Between 20 and 28 percent of the populations lack access to governmental health care. Communicable diseases, in particular, diarrhea and acute respiratory illnesses, demonstrate key weaknesses in the health and social systems including a lack of access to basic services such as potable water, sewage systems and waste disposal. With less than 3 percent of the budget spend on education, children attending public schools spend 3 hours a day in the classroom. Haitian migrants are frequently denied their rights and their Dominican-born children cannot obtain the paperwork necessary to enroll in school or provide access to basic services.
Army of the Kind works in two locations in the Dominican Republic.

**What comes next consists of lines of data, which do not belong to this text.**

(* ===== verification/Serde.v ===== *)
(** * JSON and derived deserialisers

    [serde_json] as an interface (text to value and back), and what [#[derive(Deserialize)]]
    generates for a struct with required fields and [deny_unknown_fields]: it reads an object,
    whose keys are the field names in any order and without repetition, or an array with the
    fields in the order of their declaration. *)

From S2P Require Import Prelude Text Digest Webex.

Local Open Scope N_scope.

(** ** Numbers *)

(** A number as [u16], [u32] or [u64], by the type's greatest value. *)
Definition json_unsigned (max : N) (v : Json) : option N :=
  match v with
  | JNumber s => unsigned_text max s
  | _ => None
  end.

(** A number as [i32]: [-0] is a floating-point number to [serde_json]. *)
Definition json_i32 (v : Json) : option Z :=
  match v with
  | JNumber s =>
      match strip_prefix (lit "-") s with
      | Some digits =>
          n ← unsigned_text 2147483648 digits; if n =? 0 then None else Some (- Z.of_N n)%Z
      | None => Z.of_N <$> unsigned_text 2147483647 s
      end
  | _ => None
  end.

Definition json_string (v : Json) : option str := json_as_str v.

Definition json_bool (v : Json) : option bool :=
  match v with
  | JBool b => Some b
  | _ => None
  end.

(** ** Structs *)

Definition known_fields (names : list str) (fields : list (str * Json)) : bool :=
  all (fun kv => any (str_eqb (fst kv)) names) fields.

Definition required_field (fields : list (str * Json)) (name : str) : option Json :=
  unique_field [name] fields ≫= fun o => o.

Definition struct_fields (names : list str) (v : Json) : option (list Json) :=
  match v with
  | JObject fields => if known_fields names fields then mapM (required_field fields) names else None
  | JArray elements => if (length elements =? length names)%nat then Some elements else None
  | _ => None
  end.

(** What [#[derive(Serialize)]] writes: an object in the order of the fields. *)
Definition struct_json (names : list str) (values : list Json) : Json := JObject (zip names values).

(** ** Text *)

Class JsonPrint : Type := print_json : Json -> str.

(** Nesting of arrays and objects; [serde_json] reads fewer than 128 levels. *)
Fixpoint json_depth (v : Json) : nat :=
  match v with
  | JArray elements => S (foldr (fun e n => Nat.max (json_depth e) n) 0%nat elements)
  | JObject fields => S (foldr (fun kv n => Nat.max (json_depth (snd kv)) n) 0%nat fields)
  | _ => 0%nat
  end.

(** Values a program can hold: strings of scalar values, and unsigned integers. *)
Fixpoint json_ok (v : Json) : bool :=
  match v with
  | JNull | JBool _ => true
  | JNumber s => is_some_and (unsigned_text u64_max s) (fun n => str_eqb s (decimal n))
  | JString s => all is_scalar s
  | JArray elements => all json_ok elements
  | JObject fields => all (fun kv => all is_scalar (fst kv) && json_ok (snd kv)) fields
  end.

(** [serde_json::to_string] writes one line that [from_str] reads back. *)
Class JsonLaws `{JsonText} `{JsonPrint} : Prop := {
  parse_print : forall v, json_ok v = true -> (json_depth v < 128)%nat -> parse_json (print_json v) = Some v;
  print_scalar : forall v, json_ok v = true -> Forall (fun c => is_scalar c = true) (print_json v);
  print_one_line : forall v, json_ok v = true -> Forall (fun c => 32 <= c) (print_json v)
}.

(** [serde_json::to_vec] and [from_slice]. *)
Definition json_to_vec `{JsonPrint} (v : Json) : list N := as_bytes (print_json v).

Definition json_from_slice `{JsonText} (bytes : list N) : option Json := from_utf8 bytes ≫= parse_json.

(** ** Lemmas *)

(** Induction on a value with the hypothesis for the elements and fields. *)
Section json_induction.
Context (P : Json -> Prop).
Hypothesis P_null : P JNull.
Hypothesis P_bool : forall b, P (JBool b).
Hypothesis P_number : forall s, P (JNumber s).
Hypothesis P_string : forall s, P (JString s).
Hypothesis P_array : forall es, Forall P es -> P (JArray es).
Hypothesis P_object : forall fs, Forall (fun kv => P (snd kv)) fs -> P (JObject fs).

Fixpoint json_induction (v : Json) : P v :=
  match v with
  | JNull => P_null
  | JBool b => P_bool b
  | JNumber s => P_number s
  | JString s => P_string s
  | JArray es =>
      P_array es ((fix go l : Forall P l :=
        match l with
        | [] => Forall_nil_2 P
        | e :: l' => Forall_cons_2 P e l' (json_induction e) (go l')
        end) es)
  | JObject fs =>
      P_object fs ((fix go l : Forall (fun kv => P (snd kv)) l :=
        match l with
        | [] => Forall_nil_2 _
        | kv :: l' => Forall_cons_2 _ kv l' (json_induction (snd kv)) (go l')
        end) fs)
  end.
End json_induction.

Lemma json_slice_round_trip `{JsonLaws} v :
  json_ok v = true -> (json_depth v < 128)%nat -> json_from_slice (json_to_vec v) = Some v.
Proof.
  intros Hv Hd. unfold json_from_slice, json_to_vec.
  rewrite from_utf8_as_bytes by (by apply print_scalar). by apply parse_print.
Qed.

Lemma utf8_char_ge k c : k <= 128 -> k <= c -> is_scalar c = true -> Forall (fun b => k <= b) (utf8_char c).
Proof.
  intros Hk Hc Hs. unfold utf8_char, is_scalar in *.
  repeat case_match; repeat constructor; lia.
Qed.

Lemma json_to_vec_one_line `{JsonLaws} v : json_ok v = true -> Forall (fun b => 32 <= b) (json_to_vec v).
Proof.
  intros Hv. pose proof (print_scalar v Hv) as Hs. pose proof (print_one_line v Hv) as Hl.
  unfold json_to_vec, as_bytes. induction (print_json v) as [|c s IH]; cbn; [constructor|].
  inversion Hs; inversion Hl; subst. apply Forall_app_2; [by apply utf8_char_ge|auto].
Qed.

Lemma json_unsigned_decimal max n : n <= max -> json_unsigned max (JNumber (decimal n)) = Some n.
Proof. apply unsigned_text_decimal. Qed.

Lemma json_ok_decimal n : n <= u64_max -> json_ok (JNumber (decimal n)) = true.
Proof. intros H. cbn [json_ok]. rewrite unsigned_text_decimal by done. apply str_eqb_refl. Qed.

Lemma string_json_ok (s : str) : all is_scalar s = true -> json_ok (JString s) = true.
Proof. done. Qed.

(** A struct's object gives back its values. *)
Lemma any_single (k n : str) : any (str_eqb k) [n] = str_eqb k n.
Proof. unfold any. cbn. apply orb_false_r. Qed.

Lemma filter_key_skip (name k : str) v (fields : list (str * Json)) :
  k <> name -> required_field ((k, v) :: fields) name = required_field fields name.
Proof.
  intros Hn. unfold required_field, unique_field. cbn [List.filter fst].
  by rewrite any_single, (proj2 (str_eqb_neq k name)).
Qed.

Lemma required_field_absent (name : str) (fields : list (str * Json)) :
  name ∉ map fst fields -> List.filter (fun kv => any (str_eqb (fst kv)) [name]) fields = [].
Proof.
  induction fields as [|[k v] fields IH]; [done|]. cbn [map fst List.filter].
  rewrite not_elem_of_cons. intros [Hk Hn].
  rewrite any_single, (proj2 (str_eqb_neq k name)) by congruence. by apply IH.
Qed.

Lemma required_field_head (name : str) v (fields : list (str * Json)) :
  name ∉ map fst fields -> required_field ((name, v) :: fields) name = Some v.
Proof.
  intros Hn. unfold required_field, unique_field. cbn [List.filter fst].
  rewrite any_single, str_eqb_refl. by rewrite required_field_absent.
Qed.

Lemma map_fst_zip {A B} (l : list A) (k : list B) : length l = length k -> map fst (zip l k) = l.
Proof. revert k. induction l as [|x l IH]; intros [|y k]; cbn; try done. intros [= H]. f_equal. by apply IH. Qed.

Lemma mapM_ext_in {A B} (f g : A -> option B) l : (forall x, x ∈ l -> f x = g x) -> mapM f l = mapM g l.
Proof.
  induction l as [|x l IH]; intros H; [done|]. cbn. rewrite (H x) by (by left).
  rewrite IH; [done|]. intros y Hy. apply H. by right.
Qed.

Lemma mapM_required names values :
  NoDup names -> length names = length values -> mapM (required_field (zip names values)) names = Some values.
Proof.
  revert values. induction names as [|n names IH]; intros [|v values] Hnd Hl; try done.
  injection Hl as Hl. apply NoDup_cons in Hnd as [Hn Hnd]. cbn [zip zip_with mapM].
  rewrite required_field_head by (by rewrite map_fst_zip).
  cbn. rewrite (mapM_ext_in _ (required_field (zip names values))).
  - by rewrite IH.
  - intros m Hm. apply filter_key_skip. by intros ->.
Qed.

Lemma struct_fields_json names values :
  NoDup names -> length names = length values -> struct_fields names (struct_json names values) = Some values.
Proof.
  intros Hnd Hl. unfold struct_fields, struct_json.
  assert (known_fields names (zip names values) = true) as ->; [|by apply mapM_required].
  unfold known_fields. apply all_true, Forall_forall. intros [k v] Hk. apply any_true. exists k.
  split; [|apply str_eqb_refl]. by eapply elem_of_zip_l.
Qed.

Lemma struct_json_ok names values :
  all (all is_scalar) names = true -> all json_ok values = true -> json_ok (struct_json names values) = true.
Proof.
  unfold struct_json. cbn [json_ok]. revert values.
  induction names as [|n names IH]; intros [|v values]; try done.
  unfold all in *. cbn [forallb zip zip_with fst snd].
  intros [Hn Hns]%andb_true_iff [Hv Hvs]%andb_true_iff. rewrite Hn, Hv. cbn. by apply IH.
Qed.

We began our work in 2007 in "El Faro Niños para Cristo" boys orphanage. Thirty beautiful boys live here and we have the privilege to watch and help them grow into beautiful young adults. After many visits, we decided to adopt the orphanage in 2010. With our child sponsorship program we help to financially support the orphanage. Every child is connected to a sponsor who gives a monthly donation, writes and encourages the child. All the sponsor donations are used to bring nutrition, school uniforms, repairs to the orphanage , and a summer tutoring program. We are also working on building a 2nd level to the orphanage in order to rescue more homeless boys from the streets. Click here to find out more about that project.
Barahona, Batey Bombita
In 2008, we came across batey Bombita by accident. A tropical storm had hit the island and as we were driving through the main road, we noticed a community under water. The heavy rain had flooded their homes and several families were sitting on their roofs hoping for help. Our mission team stopped and immediately went into the community to help. We met a pastor and continued to return to the community each year to help with medical missions as well as community work projects. In 2011, we decided to take our relationship with the community a little further and talk of opening a nutrition center began. In April of 2012, we launched our Portion of Hope nutrition center which currently feeds over 110 children. Our yearly mission teams enjoy visiting our nutrition center and spending time meeting the children and staff. We enjoy getting to know the residents of the community and embracing their culture as we work together to bring workshops and outreaches that leave a long lasting positive impact.